BitMEX Research’s Q3 2025 derivatives report reveals that perpetual swap funding rates are structurally anchored by a built-in 0.01%/8 h interest floor and capped by institutional arbitrage capital. Over 92% of BTC and ETH funding rate intervals remained positive, with BitMEX showing the highest stability—0.01% anchor in 78% of Bitcoin periods and 88% for Ethereum. Binance averages slightly below the baseline, indicating persistent shorting pressure, while Hyperliquid’s hourly window and lower leverage generated spikes above 0.06% and 35% higher ETH volatility than BTC. Traders should avoid betting on sustained negative funding rates and anticipate brief rate surges.
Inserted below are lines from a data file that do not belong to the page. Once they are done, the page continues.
(** X13. With execution switched on and a cache path in use,
    [execution_cache] handles every added or changed document once: the
    calls it makes on the cache before the run are the planned calls of a
    list that holds each of these documents one time, so a document that is
    both added and changed is not staged twice. *)
Theorem execution_cache_handles_each_document_once cfg added changed removed
    (a : App E) path :
  jupyter_execute_notebooks cfg = true ->
  (jupyter_cache cfg = UseDefault \/
   jupyter_cache cfg = CachePath path /\ path <> "") ->
  (forall nb, nb ∈ added ∪ changed -> excluded (build cfg) nb = false ->
              is_Some (notebooks (world a) !! doc2path (build cfg) nb)) ->
  exists nb_list a' run,
    NoDup nb_list /\
    (forall nb, In nb nb_list <-> nb ∈ added \/ nb ∈ changed) /\
    execution_cache cfg added changed removed a = Ok (added ∪ changed) a' /\
    calls (world a')
    = calls (world a)
      ++ flat_map (planned (build cfg) (notebooks (world a))) nb_list ++ run /\
    (run = [] \/ exists filter_pks, run = [CallRun filter_pks]).
Proof.
  intros Hon Hset Hread.
  set (nb_list := elements (added ∪ changed)).
  assert (Hmem : forall nb, In nb nb_list <-> nb ∈ added \/ nb ∈ changed).
  { intros nb. unfold nb_list. rewrite <- list_elem_of_In, elem_of_elements.
    apply elem_of_union. }
  assert (Hreadable : readable (build cfg) (notebooks (world a)) nb_list).
  { intros nb Hin Hex. apply Hread; [| assumption].
    apply elem_of_union. now apply Hmem. }
  assert (Hgo : forall p w0, truthy p = true -> w0 = world a ->
            exists w' run,
              stage_and_execute (build cfg) nb_list p w0 = Ok tt w' /\
              calls w' = calls (world a)
                ++ flat_map (planned (build cfg) (notebooks (world a))) nb_list
                ++ run /\
              (run = [] \/ exists filter_pks, run = [CallRun filter_pks])).
  { intros p w0 Hp ->.
    destruct (CacheFacts.stage_loop_returns (build cfg) nb_list None (world a)
                Hreadable) as (pk_list & w1 & Hloop & Hcalls & _).
    destruct (CacheFacts.execute_staged_nb_returns pk_list w1)
      as (status & w' & Hexec & _ & Hrun).
    assert (Hall : stage_and_execute (build cfg) nb_list p (world a) = Ok tt w').
    { unfold stage_and_execute. rewrite Hp. unfold bind at 1. rewrite Hloop.
      unfold bind at 1. now rewrite Hexec. }
    destruct (load_executor "basic" (engine w1)) as [error|].
    - destruct Hrun as (_ & Hc & _). exists w', [].
      rewrite Hc, Hcalls, app_nil_r. auto.
    - destruct Hrun as (Hc & _). exists w', [CallRun (or_None pk_list)].
      rewrite Hc, Hcalls, <- List.app_assoc. eauto. }
  unfold execution_cache. rewrite Hon. fold nb_list.
  destruct Hset as [-> | [-> Hpath]].
  - destruct (Hgo (Some (default_cache_path (srcdir cfg))) (world a)
                  (default_cache_path_truthy _) eq_refl)
      as (w' & run & Hrun & Hcalls & Hshape).
    cbn [world env_path_cache]. rewrite Hrun.
    eexists nb_list, _, run. split; [unfold nb_list; apply NoDup_elements |].
    split; [exact Hmem |]. split; [reflexivity |]. cbn. auto.
  - assert (Hp : truthy (Some path) = true).
    { cbn. apply negb_true_iff. now apply String.eqb_neq. }
    destruct (Hgo (Some path) (world a) Hp eq_refl)
      as (w' & run & Hrun & Hcalls & Hshape).
    rewrite Hrun.
    eexists nb_list, _, run. split; [unfold nb_list; apply NoDup_elements |].
    split; [exact Hmem |]. split; [reflexivity |]. cbn. auto.
Qed.

End WithEngine.
End CacheAppFacts.

(** ** More on dictionaries *)
Module PyDictMore.
Import PyDict GlueSpec.

Lemma get_In {V} k (v : V) d : get k d = Some v -> In (k, v) d.
Proof.
  induction d as [|[k' v'] d IH]; cbn; [discriminate |].
  destruct (String.eqb k k') eqn:Hk.
  - apply String.eqb_eq in Hk. intros [= ->]. left. now subst.
  - intros Hd. right. now apply IH.
Qed.

Lemma get_None_In {V} k (d : t V) : get k d = None -> forall v, ~ In (k, v) d.
Proof.
  induction d as [|[k' v'] d IH]; cbn; [intros _ v [] |].
  destruct (String.eqb k k') eqn:Hk; [discriminate |].
  intros Hd v [[= -> ->] | Hin]; [| now apply (IH Hd v)].
  now rewrite String.eqb_refl in Hk.
Qed.

Lemma pop_In {V} k k' (v : V) d : In (k', v) (pop k d) <-> k' <> k /\ In (k', v) d.
Proof.
  unfold pop. rewrite filter_In. cbn. rewrite negb_true_iff, String.eqb_neq.
  split; intros [H1 H2]; split; auto.
Qed.

Lemma pop_comm {V} k1 k2 (d : t V) : pop k1 (pop k2 d) = pop k2 (pop k1 d).
Proof.
  unfold pop. induction d as [|[k v] d IH]; [reflexivity |].
  cbn. destruct (String.eqb k2 k) eqn:H2, (String.eqb k1 k) eqn:H1; cbn;
    rewrite ?H1, ?H2; cbn; now rewrite IH.
Qed.

Lemma set_In {V} k (v : V) d k' v' :
  In (k', v') (set k v d) -> (k' = k /\ v' = v) \/ (In (k', v') d).
Proof.
  induction d as [|[k0 v0] d IH]; cbn.
  - intros [[= <- <-] | []]. now left.
  - destruct (String.eqb k k0) eqn:Hk.
    + apply String.eqb_eq in Hk. subst k0.
      intros [[= <- <-] | Hin]; [now left | right; now right].
    + intros [Heq | Hin]; [right; now left |].
      destruct (IH Hin) as [? | ?]; [now left | right; now right].
Qed.

Lemma set_keys {V} k (v : V) d :
  List.map fst (set k v d)
  = if bool_decide (k ∈ List.map fst d) then List.map fst d
    else List.map fst d ++ [k].
Proof.
  induction d as [|[k0 v0] d IH]; [reflexivity |].
  cbn [set List.map fst]. destruct (String.eqb k k0) eqn:Hk.
  - apply String.eqb_eq in Hk. subst k0.
    rewrite bool_decide_eq_true_2 by apply list_elem_of_here. reflexivity.
  - apply String.eqb_neq in Hk. cbn [List.map fst]. rewrite IH.
    destruct (bool_decide (k ∈ List.map fst d)) eqn:Hd.
    + apply bool_decide_eq_true in Hd.
      rewrite bool_decide_eq_true_2 by now apply list_elem_of_further.
      reflexivity.
    + apply bool_decide_eq_false in Hd.
      rewrite bool_decide_eq_false_2; [reflexivity |].
      intros [Heq | Hin]%elem_of_cons; congruence.
Qed.

Lemma set_unique {V} k (v : V) d : unique d -> unique (set k v d).
Proof.
  unfold unique. rewrite set_keys. intros Hd.
  destruct (bool_decide (k ∈ List.map fst d)) eqn:Hk; [assumption |].
  apply bool_decide_eq_false in Hk.
  apply NoDup_app. split; [assumption |]. split; [| apply NoDup_singleton].
  intros x Hx [-> | []%elem_of_nil]%elem_of_cons. contradiction.
Qed.

Lemma set_In_other {V} k (v : V) d k' v' :
  unique d -> In (k', v') (set k v d) -> k' = k -> v' = v.
Proof.
  intros Hu Hin ->. revert Hu Hin. unfold unique.
  induction d as [|[k0 v0] d IH]; cbn.
  - intros _ [[= <-] | []]. reflexivity.
  - intros [Hk0 Hd]%NoDup_cons. destruct (String.eqb k k0) eqn:Hk.
    + apply String.eqb_eq in Hk. subst k0.
      intros [[= <-] | Hin]; [reflexivity |].
      exfalso. apply Hk0. apply list_elem_of_In.
      apply (in_map fst) in Hin. exact Hin.
    + apply String.eqb_neq in Hk.
      intros [[= Heq _] | Hin]; [congruence | now apply IH].
Qed.

Lemma pop_unique {V} k (d : t V) : unique d -> unique (pop k d).
Proof.
  unfold unique, pop. induction d as [|[k0 v0] d IH]; [auto |].
  cbn. intros [Hk0 Hd]%NoDup_cons.
  destruct (negb (String.eqb k k0)); [| now apply IH].
  cbn. apply NoDup_cons. split; [| now apply IH].
  intros Hin. apply Hk0. apply list_elem_of_In in Hin.
  apply in_map_iff in Hin as ([k1 v1] & <- & Hin%filter_In).
  apply list_elem_of_In. apply (in_map fst). apply Hin.
Qed.

End PyDictMore.

(** ** [NbGlueDomain]: ownership, invariants and lookups *)
Module GlueMore.
Import Glue GlueSpec.

Lemma record_owner_lookup (m : gmap string string) (vs : gset string) d v :
  (v ∈ vs -> set_fold (fun v acc => <[v := d]> acc) m vs !! v = Some d) /\
  (v ∉ vs -> set_fold (fun v acc => <[v := d]> acc) m vs !! v = m !! v).
Proof.
  apply (set_fold_ind_L
           (fun (r : gmap string string) (X : gset string) =>
              (v ∈ X -> r !! v = Some d) /\ (v ∉ X -> r !! v = m !! v))).
  - split; [intros []%not_elem_of_empty | reflexivity].
  - intros x X r Hx [IHin IHout].
    destruct (decide (x = v)) as [->|Hne].
    + split; [intros _; apply lookup_insert_eq |].
      intros Hout. exfalso. apply Hout. apply elem_of_union. left.
      now apply elem_of_singleton.
    + rewrite lookup_insert_ne by assumption. split.
      * intros [Hs%elem_of_singleton | Hin]%elem_of_union;
          [congruence | now apply IHin].
      * intros Hout. apply IHout. intros Hin. apply Hout.
        apply elem_of_union. now right.
Qed.

Lemma existing_keys_snoc dm d vs :
  existing_keys (dm ++ [(d, vs)])
  = set_fold (fun v acc => <[v := d]> acc) (existing_keys dm) vs.
Proof. unfold existing_keys. now rewrite fold_left_app. Qed.

Lemma existing_keys_owned dm v :
  (forall d, existing_keys dm !! v = Some d -> owned dm v d) /\
  (existing_keys dm !! v = None -> forall d, ~ owned dm v d).
Proof.
  induction dm as [|[d0 vs0] dm IH] using rev_ind.
  - split; [intros d; cbn; now rewrite lookup_empty |].
    intros _ d (vs & [] & _).
  - rewrite existing_keys_snoc.
    destruct (record_owner_lookup (existing_keys dm) vs0 d0 v) as [Hin Hout].
    destruct IH as [IHsome IHnone].
    destruct (decide (v ∈ vs0)) as [Hv | Hv].
    + rewrite (Hin Hv). split; [| discriminate].
      intros d [= <-]. exists vs0. split; [| assumption].
      apply in_or_app. right. now left.
    + rewrite (Hout Hv). split.
      * intros d Hd. destruct (IHsome d Hd) as (vs & Hvs & Hk).
        exists vs. split; [apply in_or_app; now left | assumption].
      * intros Hnone d (vs & [Hvs | [[= <- <-] | []]]%in_app_or & Hk).
        -- apply (IHnone Hnone d). now exists vs.
        -- contradiction.
Qed.

(** X14. The dictionary of known keys handed to the key extraction holds
    exactly the keys some document owns; a key owned by several documents
    is reported with the last of them in the order of [docmap]. *)
Theorem existing_keys_names_last_owner dm v :
  (is_Some (existing_keys dm !! v) <-> exists d, owned dm v d) /\
  (forall d, existing_keys dm !! v = Some d -> owned dm v d) /\
  (forall before d vs after,
     dm = before ++ (d, vs) :: after -> v ∈ vs ->
     (forall d' vs', In (d', vs') after -> v ∉ vs') ->
     existing_keys dm !! v = Some d).
Proof.
  destruct (existing_keys_owned dm v) as [Hsome Hnone].
  split; [| split; [exact Hsome |]].
  - split.
    + intros [d Hd]. exists d. now apply Hsome.
    + intros [d Hd]. destruct (existing_keys dm !! v) as [d'|] eqn:He; [eauto |].
      now destruct (Hnone eq_refl d).
  - clear Hsome Hnone. intros before d vs after -> Hv Hafter.
    induction after as [|[d' vs'] after IH] using rev_ind.
    + rewrite existing_keys_snoc.
      now apply (record_owner_lookup (existing_keys before) vs d v).
    + replace (before ++ (d, vs) :: after ++ [(d', vs')])
        with ((before ++ (d, vs) :: after) ++ [(d', vs')])
        by (rewrite <- List.app_assoc; reflexivity).
      rewrite existing_keys_snoc.
      destruct (record_owner_lookup
                  (existing_keys (before ++ (d, vs) :: after)) vs' d' v)
        as [_ Hout].
      rewrite Hout.
      * apply IH. intros d1 vs1 Hin. apply (Hafter d1 vs1).
        apply in_or_app. now left.
      * apply (Hafter d' vs'). apply in_or_app. right. now left.
Qed.

Lemma clear_doc_noop docname s :
  PyDict.get docname (docmap s) = None -> clear_doc docname s = s.
Proof.
  intros Hnone. unfold clear_doc. rewrite Hnone. cbn.
  rewrite set_fold_empty, PyDictFacts.pop_absent by assumption.
  now destruct s.
Qed.

Lemma clear_doc_cache docname s k :
  cache (clear_doc docname s) !! k
  = if decide (k ∈ default ∅ (PyDict.get docname (docmap s)))
    then None else cache s !! k.
Proof.
  cbn. destruct (GlueFacts.pop_keys_lookup (cache s)
                   (default ∅ (PyDict.get docname (docmap s))) k) as [Hin Hout].
  destruct (decide (k ∈ default ∅ (PyDict.get docname (docmap s)))); auto.
Qed.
These insights guide timing of basis trades and risk management in crypto derivatives.
Neutral
The report outlines the mechanics of funding rates without indicating a clear bullish or bearish bias for BTC or ETH prices. A stable 0.01% floor and institutional arbitrage caps reduce funding rate extremes, which may lower short-term volatility but do not directly drive price direction. Traders gain better guidance for basis trades and risk management, yet the structural insights themselves neither forecast price rallies nor declines, resulting in a neutral market outlook.